▶ _Data records_:

Lemma trim_truthy_iff (s : jsstring) :
  truthy (trim s) = true <-> exists c, In c s /\ is_whitespace c = false.
Proof.
  split.
  - intros H.
    destruct (existsb (fun c => negb (is_whitespace c)) s) eqn:Hex.
    + apply existsb_exists in Hex as [c [Hin Hc]].
      exists c. split; [assumption|now apply negb_true_iff].
    + assert (Hall : forall c, In c s -> is_whitespace c = true).
      { intros c Hin. destruct (is_whitespace c) eqn:Hc; [reflexivity|].
        assert (Htrue : existsb (fun c => negb (is_whitespace c)) s = true).
        { apply existsb_exists. exists c. now rewrite Hc. }
        congruence. }
      apply trim_falsy_iff in Hall. congruence.
  - intros [c [Hin Hc]].
    destruct (truthy (trim s)) eqn:Ht; [reflexivity|].
    rewrite trim_falsy_iff in Ht. specialize (Ht c Hin). congruence.
Qed.

(** ** Loading a document *)

(** C5.  Accepting the selection of a file whose media type is
    [application/pdf] empties the text annotations and the blur areas and
    sets the current page to 1, whatever the state before; the file becomes
    the session's document.  The reset is still in place when the rendering
    service then reports the document as loaded. *)
Theorem new_document_resets_session (st : State) (f : File) (n : Z) :
  file_type f = js "application/pdf" ->
  let st' := fst (handleFileUpload (Some f) st) in
  let st'' := run [FileUpload (Some f); DocumentLoadSuccess n] st in
  (textAnnotations st' = [] /\ blurAreas st' = [] /\ currentPage st' = 1%Z /\
   pdfFile st' = Some f) /\
  (textAnnotations st'' = [] /\ blurAreas st'' = [] /\ currentPage st'' = 1%Z).
Proof.
  intros Hty. unfold run, step. simpl fold_left.
  unfold handleFileUpload. rewrite Hty, jsstring_eqb_refl.
  repeat split.
Qed.

Lemma new_document_resets_session_witness :
  textAnnotations (fst (handleFileUpload (Some samplePdf) readyState)) = [] /\
  blurAreas (fst (handleFileUpload (Some samplePdf) readyState)) = [] /\
  currentPage (fst (handleFileUpload (Some samplePdf) readyState)) = 1%Z.
Proof.
  destruct (new_document_resets_session readyState samplePdf 3 eq_refl)
    as [[H1 [H2 [H3 _]]] _].
  repeat split; assumption.
Defined.

(** ** The text tool *)

(** C8.  A click on the canvas in text mode while the pending text is empty
    leaves the whole state as it was, so no annotation is created and the
    tool is still Text, and raises exactly one notification, the
    validation error. *)
Theorem empty_text_click_is_rejected
    (st : State) (rect : DOMRect) (event : MouseEvent) (now : Z) :
  activeTool st = Text ->
  newText st = js "" ->
  handleCanvasClick (Some rect) event now st =
    (st, [ToastError "Please enter text before placing it on the PDF"]) /\
  textAnnotations (fst (handleCanvasClick (Some rect) event now st)) =
    textAnnotations st /\
  activeTool (fst (handleCanvasClick (Some rect) event now st)) = Text.
Proof.
  intros Htool Htext.
  assert (H : handleCanvasClick (Some rect) event now st =
              (st, [ToastError "Please enter text before placing it on the PDF"])).
  { unfold handleCanvasClick. rewrite Htool, Htext. reflexivity. }
  rewrite H. simpl. auto.
Qed.

Lemma empty_text_click_is_rejected_witness :
  handleCanvasClick (Some originRect) (pointer 100 100) 1700000000000
      textState =
    (textState,
     [ToastError "Please enter text before placing it on the PDF"]).
Proof.
  exact (proj1 (empty_text_click_is_rejected
                  textState
                  originRect (pointer 100 100) 1700000000000
                  eq_refl eq_refl)).
Defined.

▶ _Your assignment_: Print, from the entries above, the line with "activeTool st = Text ->", the line with "intros Htool Htext." and all lines between them, exactly and with nothing else.

▶ _Expected answer_:
  activeTool st = Text ->
  newText st = js "" ->
  handleCanvasClick (Some rect) event now st =
    (st, [ToastError "Please enter text before placing it on the PDF"]) /\
  textAnnotations (fst (handleCanvasClick (Some rect) event now st)) =
    textAnnotations st /\
  activeTool (fst (handleCanvasClick (Some rect) event now st)) = Text.
Proof.
  intros Htool Htext.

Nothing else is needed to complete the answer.